India is carrying out troop movements that look ominous. Satellites see this and then do a tell-all to the world. India denounces this as a routine winter exercise. Presumably to keep the blood pumping through the jawans' legs.
Pakistan wants peace not war, but if pressed, they will relocate their troops from the Northwest to the Southeast. The US and the UK like having the Pakistani troops in the Northwest, alongside their own. Twiddlethumbs is a popular game there, and they need three to play. So the U(S+K) will shell out many moneys and the Pakistanis will stay.
This won't sit well with India. She'll raise the hourly rates of her call-centre agents if things continue this way. That will pinch the U(S+K). So the west peremptorily sends their best talkers to sort out the situation - Brown, Rice (apologies, but it's good for you). A month passes and the posturing continues. The Indians waterboard Kasab, and he talks of Faridkot and his father, of his training and his cell-phone. He writes letters to the Pakistani Government pleading for legal aid. Pakistan rejects all of this and demands concrete evidence from India. Nothing is provided for more than a month. This is understandable because India has
(a) little else to go on or
(b) is busy manufacturing said evidence or
(c) is worried that the evidence, which may be circumstantial once presented, will be dismantled by Pakistan before an independent body agrees that Pakistan is culpable.

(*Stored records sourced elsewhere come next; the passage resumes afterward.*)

(* ===== verification/Lock.v ===== *)
(** * The lock manager

    Model of [storage/lmgr/lock.c], of the conflict table of
    [storage/lmgr/lmgr.c] and of the wait queue of
    [storage/lmgr/multithread.c], for one lockable object: its [LOCK] entry,
    the [HOLDER] entries of the transactions that hold or want it, and the
    queue of the threads that sleep on it.

    Every function of [lock.c] works in two phases.  Under the table guard,
    [SearchLockTable] finds or creates the entry and counts the caller in
    [refs] or [removing]; under the entry's own [protection] mutex the body of
    [LockAcquire], [LockRelease] or [LockReleaseAll] runs.  Another thread can
    run between the two, so the step relation [lstep] has one step per phase,
    and the threads between their phases are kept in [pending].

    The relation has a switch [late]: with it, a sleep may also be cancelled
    after another thread has granted it the lock.  [ThreadSleep] looks only at
    the result of [pthread_cond_timedwait], so a timeout that finds a cancel
    request wins over the grant, and [WaitOnLock] takes a granted lock for a
    failed wait.  The theorems on exclusion and wake-ups are about the runs
    without such a step; [late_cancel_breaks_locking] shows that one of them is
    enough to let two threads hold conflicting modes, and to leave a waiter
    asleep on a free lock.

    Main results: without late cancels, conflicting modes are never held by two
    threads and the entry is never freed while it is held, wanted or about to be
    used ([lock_mutual_exclusion]); [LockAcquire] grants exactly one lock of the
    mode when it grants, changes nobody's holdings otherwise, and has a reason
    when it does not grant ([LockAcquire_spec]); a release leaves no head
    waiter asleep that nobody blocks ([LockRelease_wakes]); [ThreadEnqueue]
    erases waiters from the shared wait mask, so that [LockReleaseAll] can
    leave the whole queue asleep with the lock free
    ([LockReleaseAll_lost_wakeup]).  The examples at the end show a
    transaction that leaves its entry behind and a stale wait mask.

    Not modelled: the hash tables (the entry is an [option], the holder table
    a list), the switch that turns locking off, [DeadLockCheck] (called only
    from [proc.c], which is not built), [GetOffWaitqueue] (a thread that
    releases its locks is not asleep) and the debugging output.  The counter
    [waitThreads.size] is the length of the queue; a late cancel would take one
    more off and write through the dead links of the thread, outside of the
    shared memory, which is not modelled.  The "INCONSISTENT" exit of
    [LockAcquire] after a sleep has no step: a granted thread holds the mode it
    waited for. *)

From S2P Require Import Prelude.
(** C40: every operation that builds or changes a set computes the set its
    name says, and gives a well-formed set: [bms_union], [bms_add_members] and
    [bms_join] the union, [bms_intersect] and [bms_int_members] the
    intersection, [bms_difference] and [bms_del_members] the difference,
    [bms_make_singleton], [bms_add_member] and [bms_del_member] the singleton,
    the insertion (up to the largest member an [int] number of words can
    hold) and the removal; a negative member is an error. *)
Theorem bms_operations_refine a b x : set_wf a -> set_wf b ->
  represents (bms_copy a) (mem a) /\
  represents (bms_union a b) (fun y => mem a y || mem b y) /\
  represents (bms_add_members a b) (fun y => mem a y || mem b y) /\
  represents (bms_join a b) (fun y => mem a y || mem b y) /\
  represents (bms_intersect a b) (fun y => mem a y && mem b y) /\
  represents (bms_int_members a b) (fun y => mem a y && mem b y) /\
  represents (bms_difference a b) (fun y => mem a y && negb (mem b y)) /\
  represents (bms_del_members a b) (fun y => mem a y && negb (mem b y)) /\
  (0 <= x <= max_member -> yields (bms_make_singleton x) (fun y => y =? x)) /\
  (0 <= x <= max_member -> yields (bms_add_member a x) (fun y => (y =? x) || mem a y)) /\
  (0 <= x -> yields (bms_del_member a x) (fun y => negb (y =? x) && mem a y)) /\
  (x < 0 -> bms_make_singleton x = negative /\ bms_add_member a x = negative /\
            bms_del_member a x = negative).
Proof.
  intros Ha Hb. split_and!.
  - by split.
  - by apply union_spec.
  - by apply add_members_spec.
  - by apply join_spec.
  - by apply intersect_spec.
  - by apply int_members_spec.
  - by apply difference_spec.
  - by apply del_members_spec.
  - intros Hx. destruct (make_singleton_spec x Hx) as (c & Hc & Hwf & _ & Hm). by exists (Some c).
  - by apply add_member_spec.
  - by apply del_member_spec.
  - intros Hx. unfold bms_make_singleton, bms_add_member, bms_del_member.
    by destruct (Z.ltb_spec x 0); [|lia].
Qed.

(** {1, 64, 66} and {1, 2}. *)
Definition set_a : option Bitmapset := Some (mkBitmapset 2 [2; 5]).
Definition set_b : option Bitmapset := Some (mkBitmapset 1 [6]).

Lemma set_a_wf : set_wf set_a.
Proof. split; simpl; [done|lia|]. repeat constructor; unfold word_ok; lia. Qed.
Lemma set_b_wf : set_wf set_b.
Proof. split; simpl; [done|lia|]. repeat constructor; unfold word_ok; lia. Qed.

Lemma bms_operations_refine_witness :
  represents (bms_union set_a set_b) (fun y => mem set_a y || mem set_b y) /\
  yields (bms_add_member set_a 200) (fun y => (y =? 200) || mem set_a y) /\
  members (bms_union set_a set_b) = [1; 2; 64; 66] /\ members (bms_int_members set_a set_b) = [1] /\
  members (bms_del_members set_a set_b) = [64; 66].
Proof.
  destruct (bms_operations_refine set_a set_b 200 set_a_wf set_b_wf)
    as (_ & Hu & _ & _ & _ & _ & _ & _ & _ & Hadd & _).
  split; [exact Hu|]. split; [apply Hadd; unfold max_member; lia|]. by vm_compute.
Defined.

Lemma num_members_spec a : set_wf a -> bms_num_members a = Zlen (members a).
Proof.
  destruct a as [a|]; [|done]. intros Ha. unfold bms_num_members. rewrite (bms_take a Ha).
  apply (num_members_loop 0). apply Ha.
Qed.

Lemma membership_spec a : set_wf a -> bms_membership a = classify (length (members a)).
Proof.
  destruct a as [a|]; [|done]. intros Ha. unfold bms_membership. rewrite (bms_take a Ha).
  apply (membership_loop_spec 0 _ 0%nat); [apply Ha|lia].
Qed.

Lemma singleton_member_spec a : set_wf a ->
  bms_singleton_member a = match members a with
                           | [] => Err "bitmapset is empty"
                           | [x] => Ok x
                           | _ => Err "bitmapset has multiple members"
                           end.
Proof.
  destruct a as [a|]; [|done]. intros Ha. unfold bms_singleton_member. rewrite (bms_take a Ha).
  rewrite singleton_loop_spec by (apply Ha || lia). cbn [members].
  by destruct (wmembers 0 (words a)) as [|x [|y l]].
Qed.
(** ** Insertion *)

(** The element [e] of the free list becomes the last of a chain. *)
Definition entered (t : HTAB) (prev : loc) (e : Z) (key : list Z) : HTAB :=
  let t := with_hctl t (set_free (load t (Link e)) (hctl t)) in
  let t := store t prev (Some e) in
  let t := store t (Link e) None in
  let t := with_heap t (alter (fun el => mkElem (link el) (freeable el) key (edata el)) e (heap t)) in
  with_hctl t (set_nentries (nentries (hctl t) + 1) (hctl t)).

Lemma entered_eq t prev e key : entered t prev e key =
  let u := store (store t prev (Some e)) (Link e) None in
  with_hctl (with_heap u (alter (fun el => mkElem (link el) (freeable el) key (edata el)) e (heap u)))
    (set_nentries (nentries (hctl t) + 1) (set_free (load t (Link e)) (hctl t))).
Proof. unfold entered. by rewrite !store_hctl. Qed.

Section Enter.
Context (t : HTAB) (M : gmap (list Z) Z) (L : Z -> list Z) (F : list Z) (e : Z) (R : reprL t M L (e :: F)).
Context (k : list Z) (Hk : M !! k = None).

#[local] Notation b := (call_hash t k).
#[local] Notation prev := (last_loc (bucket_slot t b) (L b)).
#[local] Notation u := (store (store t prev (Some e)) (Link e) None).

Lemma enter_in_use : in_use t b.
Proof. apply call_hash_in_use, R. Qed.

Lemma enter_fresh b' : in_use t b' -> e ∉ L b'.
Proof. intros Hb' He. apply (r_disj _ _ _ _ R b' e Hb' He). left. Qed.

Lemma enter_free : load t (Link e) = freeList (set_free (load t (Link e)) (hctl t)) /\ is_Some (heap t !! e) /\ e ∉ F /\
  chain t (load t (Link e)) F.
Proof.
  destruct (r_free _ _ _ _ R) as (_ & He & Hc). split_and!; try done.
  pose proof (r_nodupF _ _ _ _ R) as [? ?]%NoDup_cons. done.
Qed.

Lemma enter_frame : frame (fun x => x = prev \/ x = Link e) t u.
Proof. eapply frame_trans; (eapply frame_mono; [|apply store_frame]); intros y <-; auto. Qed.

Lemma enter_bucket : chain u (load u (bucket_slot t b)) (L b ++ [e]).
Proof.
  pose proof enter_in_use as Hu. destruct (chain_path _ _ _ (r_chain _ _ _ _ R b Hu)) as [Hp _].
  destruct enter_free as (_ & He & _). pose proof (reprL_bucket _ _ _ _ _ R Hu) as Hv.
  pose proof (r_nodup _ _ _ _ R b Hu) as Hnd.
  assert (NoDup (L b ++ [e])) as Hnd'.
  { apply NoDup_app. split; [done|]. split; [|apply NoDup_singleton]. intros a Ha ->%list_elem_of_singleton.
    by eapply enter_fresh. }
  pose proof (path_extend t _ (L b) e Hp Hnd ltac:(done) Hv He) as Hp1.
  pose proof (chain_close _ _ _ Hp1 Hnd' ltac:(done)) as Hc. rewrite last_loc_snoc in Hc. apply Hc.
  by apply (f_valid _ _ _ (store_frame t prev (Some e))).
Qed.

Lemma enter_other b' : in_use t b' -> b' <> b -> chain u (load u (bucket_slot t b')) (L b').
Proof.
  intros Hb' Hne. pose proof enter_in_use as Hu. rewrite (f_load _ _ _ enter_frame).
  - eapply chain_frame; [apply enter_frame| |by apply R]. intros a Ha [Ep|[= ->]].
    + symmetry in Ep. destruct (decide (a ∈ L b)); [|by apply link_neq_last in Ep].
      apply Hne. by eapply (reprL_unique _ _ _ _ b' b a R).
    + by apply (enter_fresh b').
  - intros [Ep|Ep]; [|done]. symmetry in Ep. by apply slot_neq_last in Ep; [|apply R|].
Qed.

Lemma enter_rest : chain u (load t (Link e)) F.
Proof.
  destruct enter_free as (_ & _ & HeF & Hc). eapply chain_frame; [apply enter_frame| |done].
  intros a Ha [Ep|[= ->]]; [|done]. symmetry in Ep. apply link_neq_last in Ep; [done|].
  intros Hl. apply (r_disj _ _ _ _ R b a enter_in_use Hl). by right.
Qed.

Lemma entered_keyof a : keyof (entered t prev e k) a = if decide (a = e) then Some k else keyof t a.
Proof.
  rewrite entered_eq. pose proof enter_frame as Hf.
  assert (is_Some (heap u !! e)) as [el Hel] by (apply (f_valid _ _ _ Hf (Link e)), enter_free).
  revert Hf Hel. generalize u. intros v Hf Hel. unfold keyof at 1. simpl. case_decide as Ha; [subst a|].
  - by rewrite lookup_alter_eq, Hel.
  - rewrite lookup_alter_ne by done. apply (frame_keyof _ _ _ a Hf).
Qed.

Lemma entered_contents a : a <> e -> contents (entered t prev e k) a = contents t a.
Proof.
  intros Ha. rewrite entered_eq. pose proof enter_frame as Hf. revert Hf. generalize u. intros v Hf.
  unfold contents at 1. simpl. rewrite lookup_alter_ne by done. apply (frame_contents _ _ _ a Hf).
Qed.

Lemma entered_chain p l : chain u p l -> chain (entered t prev e k) p l.
Proof.
  rewrite entered_eq. generalize u. intros v. apply chain_ext. intros a _. simpl. rewrite lookup_alter.
  case_decide; [subst|done]. by destruct (heap v !! _).
Qed.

In the meantime, Zardari, who is grieving for his wife ("she was killed by the same terrorists that blew up Mumbai") more now than ever before, even more than when he was Pallin' around with the U.S. has denounced these non-state actors (NSA) that carried out the heinous attacks in Mumbai. One supposes that he has no clue why the NSA chose his virgin country to incubate the cancer. In any case, he'd resolved to take swift action and so promised to send the chief of the ISI over to India. In keeping with the resolution to remain swift, this promise was recanted within hours.
Pakistan then placed various citizens rumoured to have been involved in the planning of the attacks under house-arrest. This form of punishment, extreme to say the least, was later degraded to non-strict house arrest.

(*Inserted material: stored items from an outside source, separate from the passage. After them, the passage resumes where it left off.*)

Definition BufTableReplace (m : mem) (b : Z) (key : BufferTag) (relkind : Z) : result (mem * bool) :=
  deref m b ≫= fun d =>
  Assert (negb (has BM_VALID d)) ≫= fun _ =>
  (if has BM_DELETED d then Ok (table m, d)
   else
     let '(t, found) := LockedHashSearch (table m) (tag d) 0 HashRemove in
     ereport_unless (bool_decide (is_Some found)) "BufTableReplace:buffer not in table" ≫= fun _ =>
     Ok (t, raise BM_DELETED d)) ≫= fun '(t, d1) =>
  match LockedHashSearch t key b HashEnter with
  | (t', None) =>
      Ok (set_table t' (put_desc b (lower BM_DELETED (raise BM_VALID (set_tag key relkind d1))) m), true)
  | (t', Some _) =>
      Ok (set_table t' (put_desc b (set_tag CLEAR_BUFFERTAG RELKIND_INVALID d1) m), false)
  end.

(** ** Set-up and growth ([buf_init.c], [freelist.c]) *)

(** The loop of [InitializeBuffers] over all [MaxBuffers] descriptors; the kind
    of a fresh descriptor is what the memory held. *)
Definition InitializeBuffers (m : mem) : mem :=
  let init i d :=
    mkBufferDesc (if i =? MaxBuffers m - 1 then INVALID_DESCRIPTOR else i + 1)
      CLEAR_BUFFERTAG (kind d)
      (if NBuffers m <=? i then Z.lor (Z.lor BM_DELETED BM_FREE) BM_RETIRED else Z.lor BM_DELETED BM_FREE)
      0 0 0 0 0 in
  set_descs (fun i => if (0 <=? i) && (i <? MaxBuffers m) then init i (BufferDescriptors m i)
                      else BufferDescriptors m i) m.

(** [InitFreeList(true)]; [split] is [NBuffers * reserve]. *)
Definition InitFreeList (m : mem) (split : Z) : mem :=
  let link i d :=
    set_freeNext (if (negb (split =? 0) && (i =? split - 1)) || (i =? NBuffers m - 1)
                  then INVALID_DESCRIPTOR else i + 1) (raise BM_FREE d) in
  mkMem (MaxBuffers m) (NBuffers m) (lingeringbuffers m)
    (fun i => if (0 <=? i) && (i <? NBuffers m) then link i (BufferDescriptors m i)
              else BufferDescriptors m i)
    (mkFreeList split (NBuffers m - 1) 0)
    (if split =? 0 then None else Some (mkFreeList 0 (split - 1) 0))
    (table m).

(** [InitBufferPool]: descriptors, an empty table, the lists. *)
Definition InitBufferPool (m : mem) (split : Z) : mem :=
  InitFreeList (set_table ∅ (InitializeBuffers m)) split.

(** [AddMoreBuffers] below the maximum (the only way [InitiateFlush] calls it):
    the next [count] descriptors leave their retirement and their chain goes to
    the tail of the list.  With nothing to add, [buf] is still [NULL] when
    [buf->freeNext] is assigned. *)
Definition AddMoreBuffers (m : mem) (count : Z) : result mem :=
  let n := Z.min count (MaxBuffers m - NBuffers m) in
  let activate i d := if (NBuffers m <=? i) && (i <? NBuffers m + n) then lower BM_RETIRED d else d in
  let m1 := set_descs (fun i => activate i (BufferDescriptors m i)) m in
  ereport_unless (0 <? n) "AddMoreBuffers: null pointer" ≫= fun _ =>
  let m2 := modify_desc (NBuffers m + n - 1) (set_freeNext INVALID_DESCRIPTOR) m1 in
  AddBuffersToTail m2 (NBuffers m) ≫= fun m3 =>
  Ok (set_NBuffers (NBuffers m + n) m3).

(** ** Assertions and flags *)

Lemma Assert_true b : b = true -> Assert b = Ok ().
Proof. by intros ->. Qed.

(** Discharges the assertions of a section. *)
Ltac asserts := repeat (rewrite Assert_true by (done || lia); cbn [mbind result_bind]).

Lemma has_raise m k d : has m (raise k d) = has m d || flag k m.
Proof. apply flag_lor. Qed.
Lemma has_lower m k d : m = 2 ^ Z.log2 m -> has m (lower k d) = has m d && negb (flag k m).
Proof. apply flag_clear. Qed.

Lemma has_frame m d d' : locflags d' = locflags d -> has m d' = has m d.
Proof. unfold has. by intros ->. Qed.

Create HintDb desc discriminated.
#[export] Hint Rewrite has_raise : desc.
#[export] Hint Rewrite has_lower using reflexivity : desc.

(** Evaluates the flag tests of a descriptor that was built by assignments. *)
Ltac flags :=
  repeat (autorewrite with desc;
    repeat match goal with
    | |- context [has ?m (set_freeNext ?x ?d)] => change (has m (set_freeNext x d)) with (has m d)
    | |- context [has ?m (set_tag ?x ?y ?d)] => change (has m (set_tag x y d)) with (has m d)
    | |- context [has ?m (set_counts ?x ?y ?d)] => change (has m (set_counts x y d)) with (has m d)
    | |- context [has ?m (set_p_waiting ?x ?d)] => change (has m (set_p_waiting x d)) with (has m d)
    | |- context [has ?m (set_e_waiting ?x ?d)] => change (has m (set_e_waiting x d)) with (has m d)
    | |- context [has ?m (set_bias ?x ?d)] => change (has m (set_bias x d)) with (has m d)
    | |- context [flag ?a ?b] =>
        let v := eval vm_compute in (flag a b) in
        first [constr_eq v true | constr_eq v false]; change (flag a b) with v
    end);
  cbn [negb]; rewrite ?andb_true_r, ?andb_false_r, ?orb_true_r, ?orb_false_r.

Thankfully though, the Jamaat-ud-Dawa, the charitable organisation that planned the attacks was banned by Pakistan. Banning, as we know, is almost as horrific a punishment as house-arrest. However, using chicanery of the highest order, the organisation has moved back to the unbanned list by using an alias, 'Tehreek-e-Hurmat-e-Rasool'. Clever as ever.

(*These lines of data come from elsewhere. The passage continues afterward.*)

Lemma step_pin n s L b access r : inv n s L -> n + 1 < 2 ^ 32 -> calm_event s (EPin b access) = true ->
  step s (EPin b access) = Some r -> good (n + 1) r.
Proof.
  intros H Hn Hcalm. pose proof (inv_sizes _ _ _ H) as Hs. destruct s as [m ts]. cbn in *. bool_cases.
  destruct ((0 <=? b) && (b <? MaxBuffers m)) eqn:Hb; [|done]. bool_cases. cbn.
  destruct (unguarded _ b); [|done]. cbn. intros [= <-].
  unfold ManualPin. rewrite deref_ok by lia. cbn [mbind result_bind].
  destruct (Z.lt_ge_cases b (NBuffers m)) as [Hlt|Hge].
  2: { pose proof (inv_res _ _ _ H b ltac:(cbn; lia)) as Hres. cbn in Hres. rewrite (res_retired _ _ _ Hres). cbn.
       eapply good_intro, inv_weaken; [done|lia]. }
  pose proof (inv_buf _ _ _ H b ltac:(cbn; lia)) as Hok. cbn in Hok. rewrite (ok_active _ _ _ Hok).
  destruct (access && has BM_EXCLUSIVE _); [|by apply pin_count_good with L; [..|lia|by apply cnt_not_elem]].
  cbn [mbind result_bind after_pin]. eapply (good_intro _ _ L), (inv_desc n _ (mkSys m ts)); cbn [smem tasks]; try done.
  - by left.
  - counts.
  - apply b_ok_cons. eapply b_ok_ext; [by apply H|done..| |done]. intros q Hq. cbn. unfold inc. by rewrite decide_False.
  - pose proof (inv_len _ _ _ H). simpl in *. lia.
Qed.

Lemma step_wake n s L b r : inv n s L -> n + 1 < 2 ^ 32 -> calm_event s (EWake b) = true ->
  step s (EWake b) = Some r -> good (n + 1) r.
Proof.
  intros H Hn Hcalm. cbn in *. bool_cases.
  destruct (at_task s (b, RWait)) as [ts|] eqn:Ht; [|done]. cbn.
  destruct (unguarded _ b); [|done]. cbn. intros [= <-].
  destruct (at_task_ok _ _ _ _ _ _ H Ht) as (Hb & Hmax & Hok).
  destruct (at_task_cnt _ _ _ _ Ht) as (Hc & Hp & Hlen). pose proof (inv_len _ _ _ H).
  unfold ManualPin_wake. rewrite deref_ok by lia. cbn [mbind result_bind].
  destruct (has BM_EXCLUSIVE _); cbn [mbind result_bind].
  - eapply (good_intro _ _ L), (inv_tasks n _ s L b); try done; cbn [after_pin]; [counts|by apply b_ok_cons|simpl; lia].
  - apply pin_count_good with L; [|done|done|].
    2: { apply cnt_not_elem in Hcalm. rewrite Hp in Hcalm. unfold inc in Hcalm. rewrite decide_False in Hcalm; done. }
    apply (inv_desc n _ s L); try done; [by left| |lia].
    eapply b_ok_ext; [done..| |done]. intros q Hq. unfold inc. by rewrite decide_False.
Qed.

Lemma step_unpin n s L b access r : inv n s L -> n + 1 < 2 ^ 32 ->
  step s (EUnpin b access) = Some r -> good (n + 1) r.
Proof.
  intros H Hn. cbn.
  destruct (at_task s (b, RHold access)) as [ts|] eqn:Ht; [|done]. cbn.
  destruct (unguarded _ b); [|done]. cbn. intros [= <-].
  destruct (at_task_ok _ _ _ _ _ _ H Ht) as (Hb & Hmax & Hok).
  destruct (at_task_cnt _ _ _ _ Ht) as (Hc & Hp & Hlen). pose proof (inv_len _ _ _ H).
  unfold ManualUnpin. rewrite deref_ok by lia. cbn [mbind result_bind].
  set (d := BufferDescriptors (smem s) b) in *. pose proof (holds_length ts b).
  destruct (b_ok_unpin access d _ _ Hok ltac:(lia)) as (Hr & Hkeep & Hadd). cbv zeta in *.
  set (d1 := set_counts _ _ d) in *. rewrite Hr.
  assert (forall q, has q d1 = has q d) as Hh by (intros; by apply has_frame). rewrite Hh.
  destruct (Z.eqb_spec (Z.of_nat (holds (cnt ts b))) 0) as [E|E]; [destruct (has BM_FREE d) eqn:Hf|];
    cbn [mbind result_bind].
  - eapply (good_intro _ _ L), (inv_desc n); try done; [by left|auto|lia].
  - destruct Hadd as [Hd Hok']; [lia|done|].
    rewrite Assert_true by (apply Z.eqb_eq; exact Hd). cbn [mbind result_bind].
    eapply (good_intro _ _ L), (inv_desc n); try done.
    + right. by destruct (ok_used _ _ _ Hok Hf).
    + flags. apply Hh.
    + counts.
    + by apply b_ok_cons.
    + simpl. lia.
  - eapply (good_intro _ _ L), (inv_desc n); try done; [by left|auto with lia|lia].
Qed.

(** What [GetFreeBuffer] leaves to do. *)
Notation after_check b ts r :=
  (match r with Dropped => ts | Requeued => (b, RTail) :: ts | Taken => (b, RReplace) :: ts end).

(** The candidate goes back to the tail, unless it is on the list already. *)
Lemma requeue_good n s L b ts d0 : inv n s L -> at_task s (b, RExamine) = Some ts ->
  let d := BufferDescriptors (smem s) b in
  locflags d0 = locflags d -> freeNext d0 = freeNext d -> refCount d0 = refCount d ->
  pageaccess d0 = pageaccess d -> tag d0 = tag d ->
  good (n + 1)
    ('(m', r) ← (if negb (has BM_FREE (lower BM_USED d0))
       then Ok (put_desc b (set_freeNext INVALID_DESCRIPTOR (raise BM_FREE (lower BM_USED d0))) (smem s), Requeued)
       else Ok (put_desc b (lower BM_USED d0) (smem s), Dropped));
     Ok (mkSys m' (after_check b ts r))).
Proof.
  intros H Ht d E1 E2 E3 E4 E5.
  destruct (at_task_ok _ _ _ _ _ _ H Ht) as (Hb & Hmax & Hok).
  destruct (at_task_cnt _ _ _ _ Ht) as (Hc & Hp & Hlen). pose proof (inv_len _ _ _ H).
  assert (forall q, has q d0 = has q d) as Hh by (intros; by apply has_frame).
  assert (b_ok d0 (inc RExamine (cnt ts b)) (linked L b)) as Hok0 by (by eapply b_ok_ext; [exact Hok|..]).
  assert (has BM_FREE (lower BM_USED d0) = has BM_FREE d0) as Hf0 by (by flags).
  destruct (has BM_FREE (lower BM_USED d0)) eqn:Hf; cbn [negb mbind result_bind].
  - eapply (good_intro _ _ L), (inv_desc n); try done; [by left|by flags| |lia].
    apply b_ok_dropped; auto.
  - eapply (good_intro _ _ L), (inv_desc n); try done; [|by flags|counts| |simpl; lia].
    + right. by destruct (ok_used _ _ _ Hok0 (eq_sym Hf0)).
    + apply b_ok_cons, b_ok_requeued; [|done].
      eapply b_ok_ext; [exact Hok0|done..|by flags|by flags|by flags|by flags|done|done].
Qed.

As unjust as the Mumbai attacks (or other terrorist attacks, in India or in Pakistan) were, we know war isn't the answer. I'm glad, for all their posturing, the two governments also seem to have realised the fact. The enemies are elsewhere - in the minds of people, in biased accounts of history, in the policies of 4 year eat-and-leave governments. So really, the eradication process shouldn't involve soldiers dying, fighting each other, while the real puppeteers kick back in their caves or drug mansions and watch. We're coming full-circle again. We need to be the change.